Sunday, October 26, 2014

Going Caching: Cachius Experimentus

The Going Caching Mega Event in Rome GA was home to some excellent geocaches placed specifically for the event.

This years lab caches were a shining example of that.

If you are not aware, lab caches are special caches placed around Mega events.  These caches are temporary, lasting only a few days, and are intended to give geocachers the flexibility and freedom to experiment with new hide styles.

To claim a lab cache one needs to enter a code into the cache listing for the website. i.e. there is no log book.  So this opens the door to a lot of possibilities.

Also, because lab caches are temporary, I can tell you all about them without giving away spoilers. 

The first lab cache I did was on a walking bridge over one of the rivers that runs through town. This bridge is also a place where people have placed love locks.  The code is finding two locks that spell a common geocaching phrase: TFTC.
Another lab cache required the finders to tune into a specific radio station to get the code word.

Rome Georgia is a town situated on 5 hills and three rivers. Several of the lab caches were used to bring cachers to some of these picturesque hills and rivers, like Myrtle Hill, pictured below.
Another pretty spot was this cemetery, which was located up a series of awesome stone stairs.  Pictured is the backs of FailedApparatus and HoosierSunshine, cacher friends who I ended up finding the majority of these caches with.  Most of these labs were solved simply by finding a word on a sign at GZ. Of the 10 lab caches, 6 were caches like this.

The remaining two caches were a different sort all together, and in my experience, utterly unique.
The first led us to a bench at the tourist bureau in town, and indicated one could see the code from the seat.
So we sat and looked.  We saw some words on signs etc, but nothing seemed to work as the code. Then we lifted the seat lid, and inside we found an ammo can.  Inside the ammo can where two boxes containing ViewMasters.  When I looked at the pictures, I saw that each picture was a landmark from the town, with the name spelled out, all in capital letters, except one letter per word.
We wrote out the small letters, and we came up with a word: tourist. Sure enough, that was the code.
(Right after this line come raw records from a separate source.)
(** The driver of the receiving port offers the chain of [h] with the buffers [b ::
    bs] and after it the chains [hs]; memory is one of [M] whatever is written to
    these buffers. *)
Record receiver (M : memory -> Prop) (d : net_dev) (r : vring) (h : Z) (b : buffer)
    (bs : list buffer) (hs : list (Z * list buffer)) : Prop := {
  rc_mem m m' : M m -> only_in (b :: bs ++ bufs hs) m m' -> M m';
  rc_ready : ready (rx_vq d) = true;
  rc_current : in_u 16 (current_avail (rx_vq d));
  rc_size : exists k, 0 <= k /\ idx_mask (rx_vq d) = 2 ^ k - 1 /\ zlen (used_ring r) = 2 ^ k;
  rc_offers : offers M (dv_mem d) r (rx_vq d) ((h, b :: bs) :: hs);
  rc_bufs : bufs_ok (b :: bs ++ bufs hs);
  rc_number : zlen hs < 2 ^ 16 - 1;
  rc_first : sizeof_hdr <= left b /\ pos b <> 0;
}.

Lemma first_filling M d r h b bs hs p src (t : T) m pkt k :
  receiver M d r h b bs hs -> M m -> feed M t pkt k -> 16 < zlen pkt -> in_u 16 (p_vlan_id src) ->
  12 + zlen (sent p src pkt) < 2 ^ 31 ->
  let area := b :: bs ++ bufs hs in
  exists t' k' rp,
    let s1 := on_first (set_src t' (xfer_start p src t d m)) (bump 1 (rx_vq d)) h rp b in
    (forall o, runs r s1 o -> runs r (xfer_start p src t d m) o) /\
    filling M (dv_mem d) area h rp pkt k' bs s1 /\
    in_transfer M (dv_mem d) area r hs (x_dst s1 :: bs) (zlen (sent p src pkt)) s1 /\
    (forall m' x, copy_header t' m' x = copy_header t m' x).
Proof.
  intros [R1 R2 R3 R4 R5 R6 R7 [R8 R9]] HM Hf Hp Hs Hn area.
  destruct (create_vlan_mangle_ok p src pkt Hs Hp) as (Hg & Hl & _).
  destruct (feed_done M t pkt k m Hf HM) as [[-> _]|(t' & k' & Et & Hf' & Hlt & _)].
  { change (zlen (@nil Z)) with 0 in Hp. lia. }
  inversion R5 as [|q q' h' rp b' bs' hs' Hnx Hst Hch Hof]; subst.
  apply next_avail_bump in Hnx as Eq. subst q'. exists t', k', rp. intros s1.
  assert (Hadv : bufs_ok (advance sizeof_hdr b :: bs ++ bufs hs))
    by (apply used_ok; [done|unfold sizeof_hdr in *; lia]).
  pose proof (bufs_ok_app (advance sizeof_hdr b :: bs) (bufs hs) Hadv) as (Hok & _).
  assert (Hout : forall x, outside area x -> outside (advance sizeof_hdr b :: bs ++ bufs hs) x).
  { intros x Hx. apply used_outside; [done|unfold sizeof_hdr in *; lia|done]. }
  split; [|split; [|split]].
  - intros o Hrun. eapply runs_same; [|exact Hrun]. transitivity (vio_step r (set_src t' (xfer_start p src t d m))).
    + unfold vio_step. cbn [x_src xfer_start x_mem set_src]. rewrite Et, tr_done_more by lia. done.
    + apply step_first_chain; try done; [cbn; lia|]. by apply Hst.
  - split; try done.
    + apply (R1 m); [done|]. intros x [Hx _]%Forall_cons_iff. apply mem_wr_outside.
      rewrite zlen_hdr_bytes. lia.
    + intros x Hx. specialize (Hout x Hx). by apply (Forall_app _ (_ :: _)) in Hout as [Hout _].
  - split; try done.
    + by apply uwrap_range.
    + intros x Hx. specialize (Hout x Hx). by apply (Forall_app _ (_ :: _)) in Hout as [_ Hout].
    + change (x_num_merged s1) with 1. pose proof (zlen_nonneg hs). lia.
  - intros m' x. by apply (tr_done_header t t' m false).
Qed.

End Delivery.

(** ** Transfers that fail *)

Section Failure.
Context {T : Type} `{!Net_transfer T, !Net_transfer_laws T}.

(** Without merged receive buffers a packet that is too long for the first
    chain is dropped: nothing enters the used ring, and the chain is put back with
    [rewind_avail]. *)
Theorem virtio_port_drops (M : memory -> Prop) d r h b bs hs p src (t : T) m pkt k :
  receiver M d r h b bs hs -> M m -> feed M t pkt k -> 16 < zlen pkt -> in_u 16 (p_vlan_id src) ->
  let n := sizeof_hdr + zlen (sent p src pkt) in
  n < 2 ^ 31 -> room (b :: bs) < n -> mrg_rxbuf d = false ->
  exists m' fuel0, only_in (b :: bs ++ bufs hs) m m' /\
    forall fuel, (fuel0 <= fuel)%nat ->
      vio_handle_request fuel p src t d r m =
        Ret (set_rx_vq (rewind_avail h (bump 1 (rx_vq d))) d, r, m', inr Dropped).
Proof.
  intros Hrc HM Hf Hp Hs n Hn Hroom Hmrg.
  destruct (first_filling M d r h b bs hs p src t m pkt k Hrc HM Hf Hp Hs Hn) as (t' & k' & rp & Hs1).
  cbv zeta in Hs1. set (s1 := on_first _ _ _ _ _) in Hs1. destruct Hs1 as (Hrun & F & I & Hcp).
  pose proof Hrc as [R1 _ _ _ _ R6 _ [R8 _]].
  assert (Hn12 : 0 <= sizeof_hdr <= left b) by (unfold sizeof_hdr in *; lia).
  pose proof (used_room b bs sizeof_hdr (proj1 (bufs_ok_app (b :: bs) (bufs hs) R6)) Hn12) as Hru.
  destruct (chain_fill M (dv_mem d) (b :: bs ++ bufs hs) r R1 _ s1 h rp pkt k' bs F (Nat.le_refl _))
    as (s' & Hst & [F1 F2 F3 F4 F5 F6 F7 F8 (rp' & F9 & F9') (p' & k1 & Hf' & Hg & Hl & Ho)]).
  change (x_dst s1 :: bs) with (advance sizeof_hdr b :: bs) in *.
  change (mangle_out (x_mangle s1) pkt) with (sent p src pkt) in *.
  assert (Hfull : room (advance sizeof_hdr b :: bs) < zlen (sent p src pkt)) by lia.
  destruct (F9' Hfull) as [Hd0 Hend]. inversion Hend as [? Hnx|]; subst.
  assert (HM1 : M (x_mem s1)) by apply F.
  assert (HM' : M (x_mem s')) by (apply (R1 (x_mem s1)); [done|]; eapply only_in_mono; [apply F|done]).
  destruct (feed_more M (x_mangle s') (x_src s') p' k1 (x_mem s') Hg Hl) as (t2 & k2 & Et & _); [|done..|].
  { rewrite Ho. intros E. apply (f_equal zlen) in E.
    pose proof (room_nonneg _ (proj1 (fi_bufs _ _ _ _ _ _ _ _ _ F))) as Hr0.
    change (x_dst s1 :: bs) with (advance sizeof_hdr b :: bs) in Hr0.
    rewrite zlen_drop in E by lia. change (zlen (@nil Z)) with 0 in E. lia. }
  assert (Hr : runs r (xfer_start p src t d m) (rx_rewind h (x_dev s'), r, x_mem s', inr Dropped)).
  { apply Hrun. eapply runs_steps; [exact Hst|]. apply runs_end.
    rewrite (step_full r s' h rp' t2); [|done..|by rewrite F1; apply Hnx].
    rewrite F1. by change (mrg_rxbuf (x_dev s1)) with (mrg_rxbuf d); rewrite Hmrg. }
  destruct Hr as [fuel0 Hr]. exists (x_mem s'), fuel0. split.
  - apply (used_only_in b (bs ++ bufs hs) sizeof_hdr R6 Hn12
             (hdr_bytes (rewrite_hdr (create_vlan_mangle p src) (copy_header t m (hdr_at m (pos b)))))
             m (x_mem s1)).
    + done.
    + intros x. cbn. by rewrite Hcp.
    + by apply (only_in_app_l (_ :: _)).
  - intros fuel Hfuel. unfold vio_handle_request. rewrite (Hr fuel Hfuel), F1. done.
Qed.
End Failure.

(** *** A chain that is its own successor *)

(** An empty buffer followed by the same descriptor. *)
Definition cyclic (t : vnet_transfer) : Prop :=
  left (vt_buf t) = 0 /\
  exists b, left b = 0 /\ forall m, rp_next (vt_mem t) (vt_rp t) m = Ret (inr (Some (vt_rp t, b))).

Lemma cyclic_done t m :
  cyclic t -> exists t', virtio_done t m = Ret (inr (t', false)) /\ cyclic t'.
Proof.
  intros (E & b & Hb & Hn). eexists. split.
  - unfold virtio_done, buf_done. rewrite E. cbn. by rewrite Hn.
  - split; [done|]. by exists b.
Qed.

(** A round on an empty source buffer copies nothing. *)
Lemma cyclic_copy g dst t m :
  m_tci g = 0 -> cyclic t -> in_u 32 (left dst) ->
  exists src m', copy_pkt g dst (vt_buf t) m = (g, dst, src, m', 0) /\ cyclic (set_cur_buf src t).
Proof.
  intros Hg (E & b & Hb & Hn) Hd. unfold copy_pkt, copy_to. rewrite Hg, E. cbn [Z.eqb].
  unfold in_u in Hd. replace (Z.min (Z.min 0 (left dst)) UINT_MAX) with 0 by (unfold UINT_MAX; lia).
  rewrite (advance_0 dst) by done. eexists _, _. split; [done|]. split; [cbn; by rewrite E|]. by exists b.
Qed.

(** A driver can stop the switch: when a packet it sends reaches an empty
    descriptor that names itself as its successor, neither the copy to a virtio
    port nor the one to the network card ever ends. *)
Theorem cyclic_chain_hangs (t : vnet_transfer) m g dst :
  cyclic t -> m_tci g = 0 -> in_u 32 (left dst) -> 0 < left dst ->
  (forall fuel, ixl_loop fuel g dst t m = Fuel_out) /\
  (forall fuel r d h rp hdr total num merged cs,
     vio_loop fuel r {| x_dev := d; x_mem := m; x_mangle := g; x_src := t; x_dst := dst;
                        x_head := Some (h, rp); x_header := hdr; x_total := total;
                        x_num_merged := num; x_total_merged := merged; x_consumed := cs |} = Fuel_out).
Proof.
  intros Hc Hg Hu Hd. split.
  - intros fuel. revert t m Hc. induction fuel as [|f IH]; intros t m Hc; [done|]. cbn.
    destruct (cyclic_done t m Hc) as (t' & E & Hc'). rewrite E. cbn.
    unfold buf_done. replace (left dst =? 0) with false by lia.
    destruct (cyclic_copy g dst t' m Hg Hc' Hu) as (src & m' & -> & Hc''). by apply IH.
  - intros fuel r d h rp hdr total num merged cs. revert t m total Hc.
    induction fuel as [|f IH]; intros t m total Hc; [done|]. cbn [vio_loop].
    destruct (cyclic_done t m Hc) as (t' & E & Hc'). unfold vio_step. cbn. rewrite E. cbn.
    unfold copy_round, buf_done. cbn. replace (left dst =? 0) with false by lia. cbn.
    destruct (cyclic_copy g dst t' m Hg Hc' Hu) as (src & m' & -> & Hc''). cbn. by apply IH.
Qed.

Module Delivery_example.
Import Mem_example Walk_example Net_example Port_example.
#[local] Existing Instances round64 env env_laws.

(** A running port with merged receive buffers, two chains of one buffer each. *)
Definition dev : net_dev := status 15 set_up.

Definition rx_descs (n : Z) : list desc :=
  [{| d_addr := 0x40000100; d_len := n; d_flags := 2; d_next := 0 |};
   {| d_addr := 0x40000200; d_len := 64; d_flags := 2; d_next := 0 |};
   Queue_example.d0; Queue_example.d0].

Definition rx_ring (n : Z) : vring :=
  {| vr_desc := rx_descs n; avail_flags := 0; avail_idx := 2; avail_ring := [0; 1; 0; 0];
     used_flags := 0; used_idx := 0; used_ring := replicate 4 (0, 0) |}.

Definition buf0 (n : Z) : buffer := {| pos := 0x10200100; left := n |}.
Definition buf1 : buffer := {| pos := 0x10200200; left := 64 |}.

Definition mems (n : Z) (m : memory) : Prop := only_in [buf0 n; buf1] mem20 m.

Lemma rx_receiver (d : net_dev) n :
  dv_mem d = two -> rx_vq d = rx_vq dev -> 12 <= n <= 64 ->
  receiver (mems n) d (rx_ring n) 0 (buf0 n) [] [(1, [buf1])].
Proof.
  intros Hm Hq Hn. split; rewrite ?Hm, ?Hq.
  - intros m m' H1 H2. eapply only_in_trans; [exact H1|exact H2].
  - vm_compute. reflexivity.
  - vm_compute. split; [discriminate|reflexivity].
  - exists 2. split; [lia|]. split; vm_compute; reflexivity.
  - assert (Hf : find_from 0 0x40000100 n (live two) =
                 Some (0, default no_region (live two !! 0%nat))).
    { let v := eval vm_compute in (live two) in change (live two) with v.
      cbn [find_from]. unfold contains. cbn - [Z.ltb uwrap Z.sub].
      change (1073742080 <? 1073741824) with false. change (1073741824 + 2097152 -[64] 1 <? 1073742080) with false.
      cbv iota. replace (2097152 <? n) with false by lia.
      rewrite (uwrap_small 64 (2097152 - n)) by (unfold in_u; lia).
      change (1073742080 -[64] 1073741824) with 256. by replace (2097152 - n <? 256) with false by lia. }
    set (d0 := {| d_addr := 0x40000100; d_len := n; d_flags := 2; d_next := 0 |}).
    set (rp := {| rp_table := Ring_table (rx_descs n); rp_current := d0; rp_num := 4 |}).
    apply (offers_chain _ _ _ _ (bump 1 (rx_vq dev)) 0 rp).
    + reflexivity.
    + intros m _. transitivity (b <-? rethrow (load_desc_buf d0 two); Ret (inr (rp, b))); [reflexivity|].
      unfold load_desc_buf, ml_find. cbn [d_addr d_len d0]. rewrite Hf. reflexivity.
    + apply chain_end. reflexivity.
    + apply (offers_chain _ _ _ _ (bump 2 (rx_vq dev)) 1
               {| rp_table := Ring_table (rx_descs n);
                  rp_current := {| d_addr := 0x40000200; d_len := 64; d_flags := 2; d_next := 0 |}; rp_num := 4 |}).
      * reflexivity.
      * reflexivity.
      * apply chain_end. reflexivity.
      * apply offers_none. reflexivity.
  - change (bufs_ok [buf0 n; buf1]). split.
    + apply Forall_cons_2; [cbn; unfold in_u; lia|]. apply Forall_cons_2; [cbn; unfold in_u; lia|constructor].
    + split; [|split; [constructor|exact I]]. apply Forall_cons_2; [|constructor]. cbn. unfold disj. lia.
  - vm_compute. reflexivity.
  - cbn. unfold sizeof_hdr. split; [lia|done].
Qed.

Definition card : ixl_transfer := {| it_buf := {| pos := 100; left := 20 |} |}.

Lemma card_feed n : 12 <= n <= 64 -> feed (mems n) card frame20 0.
Proof.
  intros Hn. apply (ixl_feed _ {| pos := 100; left := 20 |}); [by_eval..|]. intros m H. cbn [pos left].
  transitivity (mem_rd mem20 100 20); [|vm_compute; reflexivity].
  apply mem_rd_ext. intros i Hi. apply H. repeat (constructor; [cbn; lia|]). constructor.
Qed.


(** The same device without merged receive buffers. *)
Definition dev_plain : net_dev :=
  on_priv (fun n => {| net_rx := net_rx n; net_tx := net_tx n; net_vq_max := net_vq_max n;
                       net_features := 0x10000000; net_irqs := net_irqs n |}) dev.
The last lab cache was something truly remarkable. The coordinates lead you to the back of a building at a museum where you find a fenced off sandbox, about 8ft square. Hidden in the sand were shards of pottery. We started gathering up the shards, and ended up with bits from 4 different vases.
Some of the shards had some letters written on them. We theorized that the code word could be obtained by re-assembling the pottery shards, then reading the word from the completed pot.  It took us a long time to get this sorted out.  The word ended up being 'potitor', which according to Google Translate means "obtained."
The pottery lab cache is one of the most involved field puzzles I have ever seen, and I think it highlights the spirit of the lab caches:  experimenting with new caches or new cache ideas.  They definitely set a new high bar for lab caches at future Megas.  These are definitely the sort of caches that one walks away from with an overwhelming sense that they just experienced true genius at work. Very well done, indeed.

So, this ends the geocaching stories from Going Caching. There are a few more posts coming about the collectables from the event, of which there are quite a few, including an absolutely stunning geocoin.